According to the aforementioned evaluation and analysis, the traffic is examined using random fine trees (RF) to identify either DoH or non-DoH traffic at the first layer. At the second layer, the DoH traffic is further investigated using Adaboost trees (AD) to be identified as benign DoH or malicious DoH. In Figure 9, we trace the performance trajectories for the model implemented at layer one and layer two in terms of minimum classification error (MCE) vs. learning iteration (1–30 iterations). The learning curves display a stable tendency in both cases while minimizing the minimum classification error at every learning iteration. The best point/minimum error hyperparameters have been recorded and stabilized at iteration twenty for the layer one model and iteration twelve for the layer two models scoring an MCE of 0.6% and 0.0% for the layer one model and layer two models, respectively. This complies with the accuracy values obtained earlier (accuracy = 1 − MCE%) for every model (99.6% for the RFC model at layer one and 100% for the ADT model at layer two).

Also, Figure 10 shows the confusion matrix analysis for layer one (RFC-based model) and layer two (ADT-based model). We can obviously infer that the classification cost for layer one is 1157 misclassified samples (FP + FN) out of 200,000 (total number of samples), while the classification gain for layer one is 198,843 correctly classified samples (TP + TN) out of 200,000 (total number of samples). On the other hand, we can infer that the classification cost for layer two is nine misclassified samples (FP + FN) out of forty-thousand (total number of samples). In comparison, the classification gain for layer one is 39,991 correctly classified samples (TP + TN) out of 40,000 (total number of samples).

Moreover, Figure 11 shows the sensitivity matrix analysis for layer one (RFC-based model) and layer two (ADT-based model). This matrix analyzes the true positive rate (TPR) and the false negative rate (FNR) for each class in the datasets corresponding to each layer. We can obviously infer that all classes show high sensitivity toward identifying the traffic classes scoring high TPRs of 100% or nearby.

Furthermore, Figure 12 shows the precision matrix analysis for layer one (RFC-based model) and layer two (ADT-based model). This matrix analyzes the positive predictive value/rate (PPV) and the false discovery rate (FDR) for each class in the datasets corresponding to each layer. We can apparently imply that all classes show high precision and discovery rates toward identifying the traffic classes scoring high PPVs of 100% or nearby.

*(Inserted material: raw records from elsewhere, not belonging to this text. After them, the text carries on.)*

(* ===== verification/Prompt.v ===== *)
(** * Prompt: [pkg/approval/prompt.go]

    A request rendered for a human: a title, a subject, labelled details each
    marked when only the requester vouches for it, and warnings.  The one
    thing taken as a parameter is how a moment reads in the local time zone. *)

From S2P Require Import Prelude.
From S2P Require Import GoText.
From S2P Require Import Proto.
From S2P Require Import Asker.
From S2P Require Import Ssh.
From S2P Require Import GitObject.

Local Open Scope Z_scope.

(** [t.Local().Format(time.RFC1123)]: depends on the machine's time zone. *)
Class LocalTime := Local_RFC1123 : time -> string.

Record Detail := mk_Detail { d_label : string; d_value : string; d_asserted : bool }.

Record Prompt := mk_Prompt {
  p_title : string;
  p_subject : string;
  p_details : list Detail;
  p_warnings : list string
}.

Definition with_title (t : string) (p : Prompt) : Prompt :=
  mk_Prompt t (p_subject p) (p_details p) (p_warnings p).
Definition with_subject (s : string) (p : Prompt) : Prompt :=
  mk_Prompt (p_title p) s (p_details p) (p_warnings p).
Definition add_details (d : list Detail) (p : Prompt) : Prompt :=
  mk_Prompt (p_title p) (p_subject p) (p_details p ++ d) (p_warnings p).
Definition add_warnings (w : list string) (p : Prompt) : Prompt :=
  mk_Prompt (p_title p) (p_subject p) (p_details p) (p_warnings p ++ w).

(** ** Plain text, for the audit log *)

Definition Text (p : Prompt) : string :=
  p_title p +:+
  (if bool_decide (p_subject p <> emp) then " — " +:+ p_subject p else emp) +:+
  foldr (fun d acc => nl +:+ "  " +:+ d_label d +:+ ": " +:+ d_value d +:+
    (if d_asserted d then " (reported by the requester, unverified)" else emp) +:+ acc) emp
    (p_details p) +:+
  foldr (fun w acc => nl +:+ "  ! " +:+ w +:+ acc) emp (p_warnings p).

(** ** Small renderings *)

Definition DisplayHost (host : option HostKey) : string :=
  match host with
  | None => "unknown"
  | Some h => match hk_known_hosts_names h with n :: _ => n | [] => hk_fingerprint h end
  end.

Definition pluralHops (hops : Z) : string :=
  if hops =? 1 then "1 forwarded agent hop" else itoa hops +:+ " forwarded agent hops".

Definition shortHex (b : bytes) : string :=
  if bool_decide (8 < length b)%nat then hex (take 8 b) +:+ "…" else hex b.

Definition GitIdentityString (id : option GitIdentity) : string :=
  match id with
  | None => emp
  | Some id =>
    let who :=
      if bool_decide (gi_email id <> emp)
      then if bool_decide (gi_name id = emp) then gi_email id
           else gi_name id +:+ " <" +:+ gi_email id +:+ ">"
      else gi_name id in
    match gi_time id with
    | None => who
    | Some t =>
      let when := FormatDateTime t +:+
        (if bool_decide (gi_timezone id <> emp) then " " +:+ gi_timezone id else emp) in
      if bool_decide (who = emp) then when else who +:+ ", " +:+ when
    end
  end.

Definition committerIfDifferent (object : option GitObject) : string :=
  let committer := GitIdentityString object⇢go_committer in
  if bool_decide (committer = GitIdentityString object⇢go_author) then emp else committer.

Definition DiffSummary (diff : option GitDiff) : string :=
  match diff with
  | None => emp
  | Some d =>
    if bool_decide (gd_error d <> emp) then "not available: " +:+ gd_error d
    else if gd_files_changed d =? 0 then "no files changed"
    else
      plural (gd_files_changed d) "file" "files" +:+ " changed, " +:+
      plural (gd_insertions d) "insertion" "insertions" +:+ ", " +:+
      plural (gd_deletions d) "deletion" "deletions" +:+
      (if gd_truncated d then " (truncated)" else emp)
  end.

Definition repositoryName (git : option GitContext) : string :=
  let name := TrimRightChar git⇢gc_repository_path SLASH in
  let name := if bool_decide (name = emp)
    then TrimSuffix (TrimRightChar git⇢gc_origin_url SLASH) ".git" else name in
  default name (after_last (fun c => bool_decide (c = SLASH) || bool_decide (c = ":"%char)) name).

Definition gitTitle (title : string) (req : ApprovalRequest) (git : option GitContext) : string :=
  let title :=
    match rq_requester req with
    | Some who =>
      if negb (ri_local who) && bool_decide (ri_name who <> emp)
      then title +:+ " for " +:+ ri_name who else title
    | None => title
    end in
  let repo := repositoryName git in
  if bool_decide (repo <> emp) then title +:+ " in " +:+ repo else title.

(** ** The kinds *)

Definition renderSSHAuth (p : Prompt) (req : ApprovalRequest) : Prompt :=
  let auth := rq_ssh_auth req in
  let user := auth⇢sa_username in
  let title := if rq_grant_only req
    then if bool_decide (user <> emp) then "Allow SSH logins as " +:+ user else "Allow SSH logins"
    else if bool_decide (user <> emp) then "SSH login as " +:+ user else "SSH login" in
  let p := with_subject auth⇢sa_destination_label (with_title title p) in
  let p :=
    match auth⇢sa_destination with
    | None => p
    | Some host =>
      let value := hk_fingerprint host +:+
        (if hk_known host then ", matched in known_hosts" else ", not in known_hosts") in
      let value :=
        match auth⇢sa_payload_destination with
        | Some payload =>
          if bool_decide (hk_fingerprint payload = hk_fingerprint host)
          then value +:+ (if rq_grant_only req
            then "; read from the server now, and matched against the signed payload when a login actually happens"
            else "; named in the signed payload")
          else value
        | None => value
        end in
      add_details [mk_Detail "Host key" value false] p
    end in
  let p := if negb auth⇢sa_bound && bool_decide (auth⇢sa_payload_destination = None)
    then add_warnings
      ["the client did not say where it is connecting, so the destination is unknown"%string] p
    else p in
  let p := if auth⇢sa_forwarded
    then add_warnings ["this request arrived through " +:+ pluralHops auth⇢sa_forwarded_hops +:+
           " and always needs confirmation"] p
    else p in
  let chain := auth⇢sa_binding_chain in
  if bool_decide (1 < length chain)%nat
  then add_details [mk_Detail "Path"
         (Join (map (fun b => DisplayHost (sb_host_key b)) chain) " → ") false] p
  else p.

Finally, Table 2 contrasts our best-performant system results with similar state-of-the-art systems employing the same/similar dataset. The assessment in this table considers several compassion factors, including the employed learning technique, the number of utilized features (input features set), the number of samples (instances) used to train and validate the learning models, the predictive overhead (time), the detection/identification accuracy (%) and the detection/identification F Score (%). It can be clearly seen that our proposed model is very notable with a lightweight and high detectability process. It is also worth mentioning that even though many existing models have achieved high identification accuracy rates, however, our system has a great advantage over these models by achieving similar or even higher accuracy rates with only six features out of thirty-four (only ~18% of the features were used) and a smaller number of samples. Only 240,00 samples out of 1,436,973 (only ~17% of the features) were used. This, in turn, came up with a much less complex system that can operate at a very smaller prediction overhead, and thus it is a lightweight system. According to the comparison stated in Table 2, diverse learning models have been presented in the literature to address the problem of identifying malicious DoH. These include (but are not limited to) the long short-term memory (LSTM) based DoH identification model proposed by Davidson et al. [38], the one class support vector machine (OCSVM) based DoH identification model proposed by Mbona et al. [51], the Bidirectional-LSTM (Bi-LSTM) based DoH identification model proposed by X. Du et al. [52], the ensemble learning of Decision trees (EL-DT) based DoH identification model proposed by Chijioke et al. [53], the optimizable K-nearest neighbors (O-KNN) based model proposed by Al-Haija et at. [54], the LSTM-based DoH identification model proposed by C. Yue et al. [55], the Xgboost Classifier (XGBC) based DoH identification model proposed by Rafa et al. [56], the Random Forest classifier (RFC) based DoH identification model proposed by Y. Li et al. [57], the semi-supervised support vector machine (SSSVM) based DoH identification model proposed by Nguyen et al. [58], and finally, the Fuzzy clustering (Fuz-CL) based DoH identification model proposed by Dang et al. [59].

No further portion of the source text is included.